Brief: Once the line with "change (length tagToolCallEnd) with 12 in" is found in the data, output it and each following line exactly, up to and including the line with "[] ∧ visibleThinking e1 = [] ∧", and nothing before or after.

Dataset extract:
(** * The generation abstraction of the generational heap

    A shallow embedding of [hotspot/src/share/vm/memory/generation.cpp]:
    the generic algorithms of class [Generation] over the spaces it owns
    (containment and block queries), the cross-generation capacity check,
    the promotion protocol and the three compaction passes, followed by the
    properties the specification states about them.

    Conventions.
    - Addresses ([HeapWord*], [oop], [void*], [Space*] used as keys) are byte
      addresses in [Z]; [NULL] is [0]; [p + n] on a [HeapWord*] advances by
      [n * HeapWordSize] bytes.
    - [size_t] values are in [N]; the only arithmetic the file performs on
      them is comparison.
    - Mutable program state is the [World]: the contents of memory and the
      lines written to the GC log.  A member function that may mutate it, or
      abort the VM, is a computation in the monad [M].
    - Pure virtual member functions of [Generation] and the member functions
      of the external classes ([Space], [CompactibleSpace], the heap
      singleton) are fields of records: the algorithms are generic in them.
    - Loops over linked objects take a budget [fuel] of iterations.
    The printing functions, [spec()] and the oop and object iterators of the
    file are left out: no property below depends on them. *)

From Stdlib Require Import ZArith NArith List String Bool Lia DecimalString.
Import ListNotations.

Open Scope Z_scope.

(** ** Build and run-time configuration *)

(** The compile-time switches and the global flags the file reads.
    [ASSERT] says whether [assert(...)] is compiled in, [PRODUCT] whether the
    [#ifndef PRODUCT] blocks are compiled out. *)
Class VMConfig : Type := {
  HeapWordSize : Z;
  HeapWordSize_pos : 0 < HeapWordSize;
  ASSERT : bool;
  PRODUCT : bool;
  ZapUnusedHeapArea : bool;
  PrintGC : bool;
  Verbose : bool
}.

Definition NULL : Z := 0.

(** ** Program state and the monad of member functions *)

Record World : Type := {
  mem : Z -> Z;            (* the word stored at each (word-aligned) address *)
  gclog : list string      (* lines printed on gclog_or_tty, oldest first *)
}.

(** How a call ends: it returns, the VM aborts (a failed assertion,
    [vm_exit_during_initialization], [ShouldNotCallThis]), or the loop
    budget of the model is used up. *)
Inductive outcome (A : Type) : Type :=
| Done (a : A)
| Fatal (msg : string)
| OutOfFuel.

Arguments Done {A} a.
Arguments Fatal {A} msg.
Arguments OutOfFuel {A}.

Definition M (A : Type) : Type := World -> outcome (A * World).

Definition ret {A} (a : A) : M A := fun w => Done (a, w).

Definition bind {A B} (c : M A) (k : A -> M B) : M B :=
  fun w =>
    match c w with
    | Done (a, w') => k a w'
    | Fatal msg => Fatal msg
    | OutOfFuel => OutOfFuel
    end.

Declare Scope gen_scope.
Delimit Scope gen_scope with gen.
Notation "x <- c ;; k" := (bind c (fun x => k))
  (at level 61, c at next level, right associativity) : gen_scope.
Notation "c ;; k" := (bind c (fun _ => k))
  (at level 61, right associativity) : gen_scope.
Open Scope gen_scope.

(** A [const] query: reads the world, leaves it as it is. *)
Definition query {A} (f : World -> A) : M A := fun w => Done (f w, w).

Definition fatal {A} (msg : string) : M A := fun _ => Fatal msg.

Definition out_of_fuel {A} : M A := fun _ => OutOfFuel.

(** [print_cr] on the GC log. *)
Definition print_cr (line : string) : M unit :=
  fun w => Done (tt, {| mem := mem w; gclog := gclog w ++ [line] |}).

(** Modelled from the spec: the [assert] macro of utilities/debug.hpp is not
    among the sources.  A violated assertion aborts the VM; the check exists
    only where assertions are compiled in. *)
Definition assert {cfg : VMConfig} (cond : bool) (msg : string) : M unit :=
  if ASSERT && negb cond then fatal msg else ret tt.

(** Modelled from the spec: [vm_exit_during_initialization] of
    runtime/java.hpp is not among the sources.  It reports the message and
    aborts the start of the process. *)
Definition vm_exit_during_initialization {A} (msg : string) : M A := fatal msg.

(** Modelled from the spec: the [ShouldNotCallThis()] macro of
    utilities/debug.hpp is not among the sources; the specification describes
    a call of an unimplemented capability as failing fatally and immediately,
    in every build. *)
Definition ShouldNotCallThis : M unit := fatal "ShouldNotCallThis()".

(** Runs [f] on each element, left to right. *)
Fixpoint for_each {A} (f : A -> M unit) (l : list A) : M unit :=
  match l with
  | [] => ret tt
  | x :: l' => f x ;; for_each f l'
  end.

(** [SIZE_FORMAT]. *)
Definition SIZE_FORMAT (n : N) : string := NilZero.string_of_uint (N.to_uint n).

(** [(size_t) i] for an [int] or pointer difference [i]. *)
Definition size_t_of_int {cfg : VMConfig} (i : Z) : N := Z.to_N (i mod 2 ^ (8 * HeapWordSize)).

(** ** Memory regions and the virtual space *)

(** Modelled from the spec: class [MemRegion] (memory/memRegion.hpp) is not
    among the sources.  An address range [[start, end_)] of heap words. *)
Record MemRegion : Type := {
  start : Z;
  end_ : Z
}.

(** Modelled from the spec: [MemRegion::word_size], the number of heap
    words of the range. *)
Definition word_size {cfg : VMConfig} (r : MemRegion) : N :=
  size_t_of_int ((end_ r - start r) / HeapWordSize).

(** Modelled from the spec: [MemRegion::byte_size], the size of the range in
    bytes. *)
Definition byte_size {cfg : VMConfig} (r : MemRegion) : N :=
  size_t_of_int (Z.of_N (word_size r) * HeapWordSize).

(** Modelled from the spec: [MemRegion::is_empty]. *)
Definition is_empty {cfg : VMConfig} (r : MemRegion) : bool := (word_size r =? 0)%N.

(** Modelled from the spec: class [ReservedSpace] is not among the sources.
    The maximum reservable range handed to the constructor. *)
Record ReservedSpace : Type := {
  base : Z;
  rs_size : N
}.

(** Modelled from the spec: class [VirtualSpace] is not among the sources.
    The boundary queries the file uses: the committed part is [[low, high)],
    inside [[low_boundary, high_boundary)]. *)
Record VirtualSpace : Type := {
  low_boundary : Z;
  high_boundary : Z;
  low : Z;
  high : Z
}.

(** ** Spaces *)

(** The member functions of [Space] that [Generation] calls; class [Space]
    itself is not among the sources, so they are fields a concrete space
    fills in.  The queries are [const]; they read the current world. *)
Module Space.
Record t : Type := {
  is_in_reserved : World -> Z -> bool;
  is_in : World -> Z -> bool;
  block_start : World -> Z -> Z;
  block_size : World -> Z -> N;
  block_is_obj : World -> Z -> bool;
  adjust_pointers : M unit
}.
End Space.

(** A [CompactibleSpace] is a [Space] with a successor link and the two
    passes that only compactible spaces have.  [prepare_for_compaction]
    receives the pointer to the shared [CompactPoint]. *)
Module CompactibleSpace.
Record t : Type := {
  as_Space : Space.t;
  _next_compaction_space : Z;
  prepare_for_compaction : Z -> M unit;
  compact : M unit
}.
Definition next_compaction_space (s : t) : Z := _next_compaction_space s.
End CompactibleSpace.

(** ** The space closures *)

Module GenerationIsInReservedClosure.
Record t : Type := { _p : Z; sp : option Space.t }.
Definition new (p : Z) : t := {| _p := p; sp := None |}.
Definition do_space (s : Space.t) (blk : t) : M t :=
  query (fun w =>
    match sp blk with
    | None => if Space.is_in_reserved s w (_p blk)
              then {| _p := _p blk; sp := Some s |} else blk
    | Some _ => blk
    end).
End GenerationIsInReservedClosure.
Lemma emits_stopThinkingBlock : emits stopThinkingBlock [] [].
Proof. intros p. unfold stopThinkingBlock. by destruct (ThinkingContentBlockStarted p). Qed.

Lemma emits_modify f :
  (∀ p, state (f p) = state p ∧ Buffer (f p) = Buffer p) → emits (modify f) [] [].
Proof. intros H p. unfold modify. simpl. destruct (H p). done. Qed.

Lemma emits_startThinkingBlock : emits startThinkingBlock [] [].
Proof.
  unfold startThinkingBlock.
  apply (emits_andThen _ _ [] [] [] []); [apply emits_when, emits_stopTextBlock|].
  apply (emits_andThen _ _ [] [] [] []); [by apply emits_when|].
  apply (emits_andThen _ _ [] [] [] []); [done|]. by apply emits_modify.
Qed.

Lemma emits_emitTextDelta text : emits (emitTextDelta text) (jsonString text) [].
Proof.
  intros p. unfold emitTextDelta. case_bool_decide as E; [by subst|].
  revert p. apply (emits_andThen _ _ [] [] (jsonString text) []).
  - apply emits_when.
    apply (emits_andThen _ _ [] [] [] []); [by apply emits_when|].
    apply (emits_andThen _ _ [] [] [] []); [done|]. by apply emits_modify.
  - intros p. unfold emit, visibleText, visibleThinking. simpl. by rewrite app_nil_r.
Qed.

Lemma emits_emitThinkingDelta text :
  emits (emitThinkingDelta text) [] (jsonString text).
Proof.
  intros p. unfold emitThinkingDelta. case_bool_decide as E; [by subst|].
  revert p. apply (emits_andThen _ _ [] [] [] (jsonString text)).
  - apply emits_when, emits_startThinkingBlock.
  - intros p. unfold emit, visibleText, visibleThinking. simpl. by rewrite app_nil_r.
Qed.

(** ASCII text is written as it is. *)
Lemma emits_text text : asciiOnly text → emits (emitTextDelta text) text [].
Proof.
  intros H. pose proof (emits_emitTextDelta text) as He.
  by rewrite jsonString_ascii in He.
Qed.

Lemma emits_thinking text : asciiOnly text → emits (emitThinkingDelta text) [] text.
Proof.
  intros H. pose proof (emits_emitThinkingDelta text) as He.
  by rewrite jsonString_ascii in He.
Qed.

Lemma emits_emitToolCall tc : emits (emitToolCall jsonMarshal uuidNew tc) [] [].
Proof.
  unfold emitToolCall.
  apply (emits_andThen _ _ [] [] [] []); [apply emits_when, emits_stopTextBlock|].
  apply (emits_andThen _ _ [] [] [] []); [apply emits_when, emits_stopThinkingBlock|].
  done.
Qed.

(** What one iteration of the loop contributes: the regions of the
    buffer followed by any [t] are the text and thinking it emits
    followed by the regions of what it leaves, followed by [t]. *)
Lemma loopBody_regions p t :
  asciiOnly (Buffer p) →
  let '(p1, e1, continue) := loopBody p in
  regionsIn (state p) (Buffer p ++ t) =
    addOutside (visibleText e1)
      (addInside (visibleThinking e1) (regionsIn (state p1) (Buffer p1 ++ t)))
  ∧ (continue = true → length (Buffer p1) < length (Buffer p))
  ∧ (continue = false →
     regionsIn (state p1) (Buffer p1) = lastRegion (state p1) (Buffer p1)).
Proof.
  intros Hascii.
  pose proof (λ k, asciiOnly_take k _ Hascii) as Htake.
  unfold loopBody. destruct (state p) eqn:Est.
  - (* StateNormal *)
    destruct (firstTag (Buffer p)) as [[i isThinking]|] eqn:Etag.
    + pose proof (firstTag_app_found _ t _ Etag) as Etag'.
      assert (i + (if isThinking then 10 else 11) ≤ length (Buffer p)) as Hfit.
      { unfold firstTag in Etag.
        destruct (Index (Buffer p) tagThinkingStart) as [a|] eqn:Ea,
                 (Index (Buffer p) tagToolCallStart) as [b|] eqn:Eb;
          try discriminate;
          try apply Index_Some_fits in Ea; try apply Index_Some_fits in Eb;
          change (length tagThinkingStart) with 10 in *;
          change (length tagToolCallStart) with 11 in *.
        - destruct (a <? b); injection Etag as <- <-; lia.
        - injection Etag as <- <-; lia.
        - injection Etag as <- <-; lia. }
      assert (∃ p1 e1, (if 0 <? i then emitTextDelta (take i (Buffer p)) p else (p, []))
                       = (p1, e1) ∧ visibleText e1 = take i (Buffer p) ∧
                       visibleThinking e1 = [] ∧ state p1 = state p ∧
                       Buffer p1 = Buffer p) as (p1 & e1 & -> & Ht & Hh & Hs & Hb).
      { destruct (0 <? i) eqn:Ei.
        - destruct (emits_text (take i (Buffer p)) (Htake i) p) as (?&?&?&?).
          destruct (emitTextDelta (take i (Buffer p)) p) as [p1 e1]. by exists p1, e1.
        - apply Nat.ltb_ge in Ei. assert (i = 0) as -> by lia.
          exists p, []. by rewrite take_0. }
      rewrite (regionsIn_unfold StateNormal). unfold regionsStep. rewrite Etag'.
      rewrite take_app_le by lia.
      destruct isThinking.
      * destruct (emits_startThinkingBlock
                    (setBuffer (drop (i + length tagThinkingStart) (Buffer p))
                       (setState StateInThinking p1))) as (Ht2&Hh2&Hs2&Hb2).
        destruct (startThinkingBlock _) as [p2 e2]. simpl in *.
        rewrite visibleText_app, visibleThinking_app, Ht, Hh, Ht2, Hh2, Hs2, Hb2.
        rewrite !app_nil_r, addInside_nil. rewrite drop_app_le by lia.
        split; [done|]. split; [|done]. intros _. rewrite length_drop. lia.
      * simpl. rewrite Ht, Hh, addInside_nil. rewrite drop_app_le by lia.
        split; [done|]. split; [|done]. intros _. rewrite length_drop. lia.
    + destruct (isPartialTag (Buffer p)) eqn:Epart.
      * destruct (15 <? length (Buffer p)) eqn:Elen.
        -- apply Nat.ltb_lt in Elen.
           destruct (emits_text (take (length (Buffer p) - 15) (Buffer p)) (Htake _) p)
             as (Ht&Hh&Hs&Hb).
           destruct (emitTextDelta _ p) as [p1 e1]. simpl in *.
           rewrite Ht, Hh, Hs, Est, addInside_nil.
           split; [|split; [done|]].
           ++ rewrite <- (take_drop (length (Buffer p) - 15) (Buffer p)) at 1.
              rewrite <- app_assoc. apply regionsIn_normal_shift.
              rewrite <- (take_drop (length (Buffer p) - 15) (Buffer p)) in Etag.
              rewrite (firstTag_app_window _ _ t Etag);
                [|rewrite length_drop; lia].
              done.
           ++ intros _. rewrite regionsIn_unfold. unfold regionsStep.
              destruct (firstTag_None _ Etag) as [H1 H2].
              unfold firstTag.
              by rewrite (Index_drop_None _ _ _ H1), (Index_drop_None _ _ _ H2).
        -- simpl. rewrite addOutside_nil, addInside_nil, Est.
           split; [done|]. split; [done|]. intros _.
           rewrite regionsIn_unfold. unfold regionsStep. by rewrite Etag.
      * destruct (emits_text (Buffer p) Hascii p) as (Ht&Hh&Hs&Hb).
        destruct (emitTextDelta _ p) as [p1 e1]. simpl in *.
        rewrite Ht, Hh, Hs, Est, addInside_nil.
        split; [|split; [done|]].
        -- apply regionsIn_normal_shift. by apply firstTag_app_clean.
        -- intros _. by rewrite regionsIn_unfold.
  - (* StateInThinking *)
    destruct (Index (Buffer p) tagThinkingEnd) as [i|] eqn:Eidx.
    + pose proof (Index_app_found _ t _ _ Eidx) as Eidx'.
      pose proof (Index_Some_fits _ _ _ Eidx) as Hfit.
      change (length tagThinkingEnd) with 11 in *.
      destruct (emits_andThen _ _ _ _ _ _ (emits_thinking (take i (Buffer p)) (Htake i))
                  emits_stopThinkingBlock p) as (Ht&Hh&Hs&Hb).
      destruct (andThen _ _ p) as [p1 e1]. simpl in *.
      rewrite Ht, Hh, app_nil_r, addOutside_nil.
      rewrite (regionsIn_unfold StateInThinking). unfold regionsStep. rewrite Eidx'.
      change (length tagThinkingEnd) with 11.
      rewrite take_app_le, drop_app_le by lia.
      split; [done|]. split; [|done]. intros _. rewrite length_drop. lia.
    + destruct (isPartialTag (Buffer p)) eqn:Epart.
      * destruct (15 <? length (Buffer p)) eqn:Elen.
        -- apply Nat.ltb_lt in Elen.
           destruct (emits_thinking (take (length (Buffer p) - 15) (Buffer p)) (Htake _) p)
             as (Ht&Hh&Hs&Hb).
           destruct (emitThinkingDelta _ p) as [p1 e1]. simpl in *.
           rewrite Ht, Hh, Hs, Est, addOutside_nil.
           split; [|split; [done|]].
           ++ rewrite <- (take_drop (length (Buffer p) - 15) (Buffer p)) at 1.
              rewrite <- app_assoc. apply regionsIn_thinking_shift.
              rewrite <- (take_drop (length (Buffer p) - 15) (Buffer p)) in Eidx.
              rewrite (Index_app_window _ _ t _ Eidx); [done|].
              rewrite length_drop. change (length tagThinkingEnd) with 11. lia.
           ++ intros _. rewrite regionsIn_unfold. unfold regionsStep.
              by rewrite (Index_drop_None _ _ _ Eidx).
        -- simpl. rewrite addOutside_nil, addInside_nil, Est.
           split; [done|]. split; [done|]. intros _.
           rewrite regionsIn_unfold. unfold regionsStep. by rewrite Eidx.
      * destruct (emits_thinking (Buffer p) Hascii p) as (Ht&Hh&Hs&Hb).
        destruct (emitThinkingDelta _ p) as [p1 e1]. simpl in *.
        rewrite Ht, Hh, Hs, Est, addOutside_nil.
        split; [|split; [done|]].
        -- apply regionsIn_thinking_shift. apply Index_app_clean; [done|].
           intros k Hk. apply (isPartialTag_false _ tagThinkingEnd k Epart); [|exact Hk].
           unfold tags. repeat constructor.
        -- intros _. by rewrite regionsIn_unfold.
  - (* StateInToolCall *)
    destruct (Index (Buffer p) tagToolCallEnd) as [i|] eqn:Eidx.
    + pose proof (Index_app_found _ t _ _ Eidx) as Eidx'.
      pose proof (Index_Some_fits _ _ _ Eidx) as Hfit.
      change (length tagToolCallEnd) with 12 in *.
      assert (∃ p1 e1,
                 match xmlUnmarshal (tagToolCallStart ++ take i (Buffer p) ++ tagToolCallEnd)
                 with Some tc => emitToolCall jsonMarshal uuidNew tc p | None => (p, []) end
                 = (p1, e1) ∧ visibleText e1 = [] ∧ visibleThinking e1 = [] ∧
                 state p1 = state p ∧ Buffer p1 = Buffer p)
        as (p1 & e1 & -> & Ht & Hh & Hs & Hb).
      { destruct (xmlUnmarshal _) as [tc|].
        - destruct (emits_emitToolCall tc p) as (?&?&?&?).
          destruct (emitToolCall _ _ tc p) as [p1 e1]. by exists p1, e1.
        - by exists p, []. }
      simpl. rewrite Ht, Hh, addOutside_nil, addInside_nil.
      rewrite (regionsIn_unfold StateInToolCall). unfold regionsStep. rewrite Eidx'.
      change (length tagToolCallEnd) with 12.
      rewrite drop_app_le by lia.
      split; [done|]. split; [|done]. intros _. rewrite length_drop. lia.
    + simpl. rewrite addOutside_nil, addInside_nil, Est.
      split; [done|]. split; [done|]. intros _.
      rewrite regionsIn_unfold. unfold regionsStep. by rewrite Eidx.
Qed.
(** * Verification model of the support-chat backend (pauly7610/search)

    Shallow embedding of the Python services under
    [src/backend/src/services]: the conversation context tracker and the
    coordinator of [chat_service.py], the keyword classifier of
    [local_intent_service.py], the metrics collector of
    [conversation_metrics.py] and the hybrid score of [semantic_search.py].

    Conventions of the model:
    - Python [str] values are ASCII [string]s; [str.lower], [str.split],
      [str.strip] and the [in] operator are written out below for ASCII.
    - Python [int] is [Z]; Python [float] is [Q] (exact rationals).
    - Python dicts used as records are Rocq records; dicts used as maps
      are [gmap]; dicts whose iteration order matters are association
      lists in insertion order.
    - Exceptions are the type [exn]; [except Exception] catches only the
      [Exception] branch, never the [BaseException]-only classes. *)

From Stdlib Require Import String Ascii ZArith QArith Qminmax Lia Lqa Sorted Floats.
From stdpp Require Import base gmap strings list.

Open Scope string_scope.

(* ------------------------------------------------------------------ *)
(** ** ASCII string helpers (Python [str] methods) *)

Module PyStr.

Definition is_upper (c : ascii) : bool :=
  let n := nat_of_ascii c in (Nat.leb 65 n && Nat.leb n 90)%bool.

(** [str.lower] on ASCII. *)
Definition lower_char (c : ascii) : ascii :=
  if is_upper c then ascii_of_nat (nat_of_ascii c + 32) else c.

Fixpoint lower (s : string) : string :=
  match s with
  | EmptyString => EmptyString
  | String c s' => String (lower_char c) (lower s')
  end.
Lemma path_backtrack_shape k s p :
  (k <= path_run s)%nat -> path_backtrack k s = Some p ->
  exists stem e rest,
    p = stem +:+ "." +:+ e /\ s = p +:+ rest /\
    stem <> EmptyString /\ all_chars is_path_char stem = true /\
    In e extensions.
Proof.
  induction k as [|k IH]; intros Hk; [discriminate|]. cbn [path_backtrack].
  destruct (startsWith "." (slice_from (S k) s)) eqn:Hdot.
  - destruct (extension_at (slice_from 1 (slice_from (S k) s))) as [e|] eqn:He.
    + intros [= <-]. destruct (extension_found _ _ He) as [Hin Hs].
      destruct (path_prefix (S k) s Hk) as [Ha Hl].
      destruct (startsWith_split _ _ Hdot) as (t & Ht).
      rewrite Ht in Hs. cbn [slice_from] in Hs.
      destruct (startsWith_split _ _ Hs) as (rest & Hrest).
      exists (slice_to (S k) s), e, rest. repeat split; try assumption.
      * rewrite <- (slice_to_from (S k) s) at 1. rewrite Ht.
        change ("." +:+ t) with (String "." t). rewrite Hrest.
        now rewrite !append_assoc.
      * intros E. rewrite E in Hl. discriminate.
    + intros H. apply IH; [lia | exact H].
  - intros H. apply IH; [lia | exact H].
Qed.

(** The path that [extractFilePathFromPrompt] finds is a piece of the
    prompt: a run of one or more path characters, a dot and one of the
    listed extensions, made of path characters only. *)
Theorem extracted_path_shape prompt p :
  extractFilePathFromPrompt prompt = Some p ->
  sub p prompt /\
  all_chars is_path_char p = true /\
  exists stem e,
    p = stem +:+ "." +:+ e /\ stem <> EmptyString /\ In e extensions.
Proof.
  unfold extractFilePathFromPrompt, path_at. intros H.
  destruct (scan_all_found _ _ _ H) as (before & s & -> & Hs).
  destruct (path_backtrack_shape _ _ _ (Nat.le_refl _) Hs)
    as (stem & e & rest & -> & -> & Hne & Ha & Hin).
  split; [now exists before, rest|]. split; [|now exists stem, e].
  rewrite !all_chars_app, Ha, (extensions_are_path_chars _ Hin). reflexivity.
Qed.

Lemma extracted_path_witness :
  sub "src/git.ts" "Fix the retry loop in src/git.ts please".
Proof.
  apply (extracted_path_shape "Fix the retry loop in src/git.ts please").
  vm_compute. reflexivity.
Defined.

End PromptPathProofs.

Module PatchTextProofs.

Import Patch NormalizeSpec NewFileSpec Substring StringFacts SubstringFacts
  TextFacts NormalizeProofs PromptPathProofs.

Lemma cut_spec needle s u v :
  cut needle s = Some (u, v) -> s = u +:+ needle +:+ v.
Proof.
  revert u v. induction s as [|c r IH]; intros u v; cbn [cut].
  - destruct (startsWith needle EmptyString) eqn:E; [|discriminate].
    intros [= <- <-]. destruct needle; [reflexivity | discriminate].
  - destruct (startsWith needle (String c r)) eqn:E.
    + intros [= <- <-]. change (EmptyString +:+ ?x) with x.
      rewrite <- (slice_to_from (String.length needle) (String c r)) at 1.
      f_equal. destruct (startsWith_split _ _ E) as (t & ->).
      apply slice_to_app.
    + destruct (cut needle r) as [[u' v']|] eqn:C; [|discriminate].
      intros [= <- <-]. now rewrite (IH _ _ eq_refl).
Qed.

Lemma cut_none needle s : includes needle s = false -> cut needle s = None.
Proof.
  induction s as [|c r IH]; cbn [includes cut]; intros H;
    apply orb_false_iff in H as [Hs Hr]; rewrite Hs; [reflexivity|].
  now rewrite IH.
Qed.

Answer to the exercise:
      change (length tagToolCallEnd) with 12 in *.
      assert (∃ p1 e1,
                 match xmlUnmarshal (tagToolCallStart ++ take i (Buffer p) ++ tagToolCallEnd)
                 with Some tc => emitToolCall jsonMarshal uuidNew tc p | None => (p, []) end
                 = (p1, e1) ∧ visibleText e1 = [] ∧ visibleThinking e1 = [] ∧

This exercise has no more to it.